Work instruction:
In the listing below, find the line that contains "Definition select_patients (db" and the line that contains "else Some r". Quote both and every line between them, exactly, and nothing more.

•••

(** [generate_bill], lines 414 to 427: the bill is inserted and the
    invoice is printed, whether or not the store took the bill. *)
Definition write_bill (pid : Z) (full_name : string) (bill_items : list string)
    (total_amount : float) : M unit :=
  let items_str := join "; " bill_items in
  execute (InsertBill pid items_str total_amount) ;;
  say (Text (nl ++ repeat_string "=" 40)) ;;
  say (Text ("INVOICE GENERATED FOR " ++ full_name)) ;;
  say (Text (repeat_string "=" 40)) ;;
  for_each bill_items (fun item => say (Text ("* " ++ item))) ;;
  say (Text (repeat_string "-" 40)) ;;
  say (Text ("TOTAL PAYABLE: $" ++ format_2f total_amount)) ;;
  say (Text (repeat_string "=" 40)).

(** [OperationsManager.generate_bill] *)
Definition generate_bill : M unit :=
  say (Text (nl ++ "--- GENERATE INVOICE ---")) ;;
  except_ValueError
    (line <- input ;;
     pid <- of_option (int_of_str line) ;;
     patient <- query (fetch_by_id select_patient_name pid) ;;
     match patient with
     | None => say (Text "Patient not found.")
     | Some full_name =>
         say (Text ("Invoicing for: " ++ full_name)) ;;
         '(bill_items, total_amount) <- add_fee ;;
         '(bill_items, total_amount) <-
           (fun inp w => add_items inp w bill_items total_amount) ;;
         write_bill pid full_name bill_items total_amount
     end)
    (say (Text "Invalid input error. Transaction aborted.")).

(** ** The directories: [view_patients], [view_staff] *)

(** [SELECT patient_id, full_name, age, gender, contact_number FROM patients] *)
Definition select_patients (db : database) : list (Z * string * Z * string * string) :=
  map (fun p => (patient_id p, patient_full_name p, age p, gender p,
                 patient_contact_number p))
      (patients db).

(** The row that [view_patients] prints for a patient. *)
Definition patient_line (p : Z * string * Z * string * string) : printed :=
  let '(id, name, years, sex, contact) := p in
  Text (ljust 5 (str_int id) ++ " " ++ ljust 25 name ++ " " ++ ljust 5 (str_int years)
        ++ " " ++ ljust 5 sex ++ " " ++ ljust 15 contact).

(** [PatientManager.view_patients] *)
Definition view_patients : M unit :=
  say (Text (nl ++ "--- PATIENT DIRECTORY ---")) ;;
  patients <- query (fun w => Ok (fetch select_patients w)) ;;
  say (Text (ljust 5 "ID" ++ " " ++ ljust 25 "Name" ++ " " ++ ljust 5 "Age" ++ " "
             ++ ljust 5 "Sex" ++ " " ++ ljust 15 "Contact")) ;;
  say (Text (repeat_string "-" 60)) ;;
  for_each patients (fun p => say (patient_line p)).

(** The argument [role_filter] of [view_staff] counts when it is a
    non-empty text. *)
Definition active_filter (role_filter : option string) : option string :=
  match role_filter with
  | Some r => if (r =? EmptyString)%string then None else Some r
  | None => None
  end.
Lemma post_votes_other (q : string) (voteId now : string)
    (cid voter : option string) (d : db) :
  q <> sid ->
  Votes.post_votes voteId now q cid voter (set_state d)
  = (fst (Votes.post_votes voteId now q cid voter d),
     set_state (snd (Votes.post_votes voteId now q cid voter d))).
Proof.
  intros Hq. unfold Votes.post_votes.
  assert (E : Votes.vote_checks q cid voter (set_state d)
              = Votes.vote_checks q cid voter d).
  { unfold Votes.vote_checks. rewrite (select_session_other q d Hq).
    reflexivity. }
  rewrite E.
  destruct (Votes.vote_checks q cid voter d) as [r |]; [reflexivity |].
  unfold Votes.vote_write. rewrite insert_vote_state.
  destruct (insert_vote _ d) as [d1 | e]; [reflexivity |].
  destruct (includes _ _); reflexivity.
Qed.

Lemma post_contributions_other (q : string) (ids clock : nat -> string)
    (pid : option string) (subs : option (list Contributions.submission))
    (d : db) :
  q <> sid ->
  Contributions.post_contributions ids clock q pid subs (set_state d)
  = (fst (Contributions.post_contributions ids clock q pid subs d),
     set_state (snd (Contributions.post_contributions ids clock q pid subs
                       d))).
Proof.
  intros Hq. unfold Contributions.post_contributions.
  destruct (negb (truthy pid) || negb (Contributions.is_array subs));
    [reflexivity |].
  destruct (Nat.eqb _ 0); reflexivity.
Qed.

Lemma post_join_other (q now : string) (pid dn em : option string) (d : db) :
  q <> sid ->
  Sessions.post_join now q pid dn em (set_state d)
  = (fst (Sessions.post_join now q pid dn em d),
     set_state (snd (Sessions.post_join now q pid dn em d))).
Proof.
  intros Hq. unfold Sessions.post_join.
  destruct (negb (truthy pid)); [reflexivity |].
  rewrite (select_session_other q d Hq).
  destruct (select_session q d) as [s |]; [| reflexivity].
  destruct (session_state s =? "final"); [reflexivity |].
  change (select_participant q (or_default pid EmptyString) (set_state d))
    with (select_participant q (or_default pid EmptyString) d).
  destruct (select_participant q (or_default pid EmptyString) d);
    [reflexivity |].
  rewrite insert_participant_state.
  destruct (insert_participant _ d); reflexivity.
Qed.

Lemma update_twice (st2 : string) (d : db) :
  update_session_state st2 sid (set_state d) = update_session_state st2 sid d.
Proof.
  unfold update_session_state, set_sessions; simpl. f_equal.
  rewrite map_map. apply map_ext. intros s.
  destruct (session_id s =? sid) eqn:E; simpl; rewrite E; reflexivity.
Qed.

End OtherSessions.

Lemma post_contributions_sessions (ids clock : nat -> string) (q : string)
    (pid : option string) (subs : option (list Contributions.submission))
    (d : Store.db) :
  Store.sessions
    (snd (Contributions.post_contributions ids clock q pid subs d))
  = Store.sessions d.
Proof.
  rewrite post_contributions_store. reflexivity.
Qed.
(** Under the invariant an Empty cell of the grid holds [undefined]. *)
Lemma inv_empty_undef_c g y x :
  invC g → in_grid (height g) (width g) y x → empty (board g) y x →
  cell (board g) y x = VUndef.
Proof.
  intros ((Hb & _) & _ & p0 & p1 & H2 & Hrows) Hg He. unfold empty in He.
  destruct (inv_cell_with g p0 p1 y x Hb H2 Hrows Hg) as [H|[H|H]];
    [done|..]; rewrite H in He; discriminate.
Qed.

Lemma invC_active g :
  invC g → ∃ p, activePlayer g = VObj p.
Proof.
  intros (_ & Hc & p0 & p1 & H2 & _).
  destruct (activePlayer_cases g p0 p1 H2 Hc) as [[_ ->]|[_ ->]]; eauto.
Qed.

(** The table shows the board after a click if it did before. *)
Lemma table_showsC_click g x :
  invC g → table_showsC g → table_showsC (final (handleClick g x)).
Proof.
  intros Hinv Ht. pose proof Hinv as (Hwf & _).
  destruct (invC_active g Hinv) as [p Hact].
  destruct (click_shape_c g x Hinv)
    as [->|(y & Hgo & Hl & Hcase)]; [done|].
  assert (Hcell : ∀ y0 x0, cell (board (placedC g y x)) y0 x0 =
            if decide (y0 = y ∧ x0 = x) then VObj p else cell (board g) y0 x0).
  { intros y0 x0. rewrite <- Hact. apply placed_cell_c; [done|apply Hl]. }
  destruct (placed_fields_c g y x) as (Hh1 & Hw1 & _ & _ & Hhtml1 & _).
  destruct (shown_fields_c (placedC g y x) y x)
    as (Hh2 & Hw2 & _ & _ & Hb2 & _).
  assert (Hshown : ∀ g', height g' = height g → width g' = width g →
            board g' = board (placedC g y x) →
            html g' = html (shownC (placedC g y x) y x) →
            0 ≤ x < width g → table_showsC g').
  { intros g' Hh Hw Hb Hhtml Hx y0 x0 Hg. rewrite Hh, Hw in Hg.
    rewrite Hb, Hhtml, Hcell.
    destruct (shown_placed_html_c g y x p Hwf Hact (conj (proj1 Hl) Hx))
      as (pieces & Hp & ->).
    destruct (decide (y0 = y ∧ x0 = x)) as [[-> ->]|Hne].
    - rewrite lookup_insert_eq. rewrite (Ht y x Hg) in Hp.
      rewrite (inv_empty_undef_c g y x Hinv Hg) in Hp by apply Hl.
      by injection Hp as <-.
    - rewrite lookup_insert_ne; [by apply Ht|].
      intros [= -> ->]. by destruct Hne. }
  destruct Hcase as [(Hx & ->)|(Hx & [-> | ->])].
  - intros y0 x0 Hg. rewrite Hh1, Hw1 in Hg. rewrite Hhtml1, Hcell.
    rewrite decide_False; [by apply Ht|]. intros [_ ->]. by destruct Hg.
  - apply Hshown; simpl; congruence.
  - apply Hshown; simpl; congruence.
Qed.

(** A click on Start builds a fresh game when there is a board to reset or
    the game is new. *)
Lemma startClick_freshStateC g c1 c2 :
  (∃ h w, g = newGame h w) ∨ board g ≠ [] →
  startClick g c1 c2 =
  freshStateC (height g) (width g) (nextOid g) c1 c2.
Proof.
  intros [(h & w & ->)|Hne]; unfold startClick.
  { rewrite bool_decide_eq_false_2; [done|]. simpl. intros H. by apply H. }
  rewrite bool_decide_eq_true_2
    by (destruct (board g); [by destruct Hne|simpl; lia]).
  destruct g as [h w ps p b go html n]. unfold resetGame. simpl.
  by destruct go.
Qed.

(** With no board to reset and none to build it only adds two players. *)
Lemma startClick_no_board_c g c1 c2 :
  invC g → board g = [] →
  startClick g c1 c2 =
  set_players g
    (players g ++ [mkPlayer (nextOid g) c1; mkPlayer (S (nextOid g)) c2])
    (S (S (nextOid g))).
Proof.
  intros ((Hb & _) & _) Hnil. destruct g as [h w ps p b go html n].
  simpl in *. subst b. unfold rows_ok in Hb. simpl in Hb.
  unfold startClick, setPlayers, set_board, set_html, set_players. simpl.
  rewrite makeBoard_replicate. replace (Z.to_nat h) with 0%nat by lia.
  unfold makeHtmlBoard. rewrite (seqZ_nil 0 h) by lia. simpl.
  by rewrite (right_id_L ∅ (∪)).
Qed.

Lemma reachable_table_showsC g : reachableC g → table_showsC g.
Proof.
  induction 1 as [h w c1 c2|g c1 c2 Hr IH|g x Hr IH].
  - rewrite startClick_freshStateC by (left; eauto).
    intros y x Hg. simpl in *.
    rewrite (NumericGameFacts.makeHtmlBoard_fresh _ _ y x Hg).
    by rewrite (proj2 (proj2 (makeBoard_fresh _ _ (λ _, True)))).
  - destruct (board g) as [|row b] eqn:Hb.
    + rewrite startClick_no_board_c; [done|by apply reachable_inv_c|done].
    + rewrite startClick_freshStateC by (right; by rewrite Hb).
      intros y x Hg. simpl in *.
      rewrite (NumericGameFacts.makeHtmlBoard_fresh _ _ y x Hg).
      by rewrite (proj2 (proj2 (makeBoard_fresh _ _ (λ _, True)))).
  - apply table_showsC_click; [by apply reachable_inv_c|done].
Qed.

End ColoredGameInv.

•••

Finished exercise:
Definition select_patients (db : database) : list (Z * string * Z * string * string) :=
  map (fun p => (patient_id p, patient_full_name p, age p, gender p,
                 patient_contact_number p))
      (patients db).

(** The row that [view_patients] prints for a patient. *)
Definition patient_line (p : Z * string * Z * string * string) : printed :=
  let '(id, name, years, sex, contact) := p in
  Text (ljust 5 (str_int id) ++ " " ++ ljust 25 name ++ " " ++ ljust 5 (str_int years)
        ++ " " ++ ljust 5 sex ++ " " ++ ljust 15 contact).

(** [PatientManager.view_patients] *)
Definition view_patients : M unit :=
  say (Text (nl ++ "--- PATIENT DIRECTORY ---")) ;;
  patients <- query (fun w => Ok (fetch select_patients w)) ;;
  say (Text (ljust 5 "ID" ++ " " ++ ljust 25 "Name" ++ " " ++ ljust 5 "Age" ++ " "
             ++ ljust 5 "Sex" ++ " " ++ ljust 15 "Contact")) ;;
  say (Text (repeat_string "-" 60)) ;;
  for_each patients (fun p => say (patient_line p)).

(** The argument [role_filter] of [view_staff] counts when it is a
    non-empty text. *)
Definition active_filter (role_filter : option string) : option string :=
  match role_filter with
  | Some r => if (r =? EmptyString)%string then None else Some r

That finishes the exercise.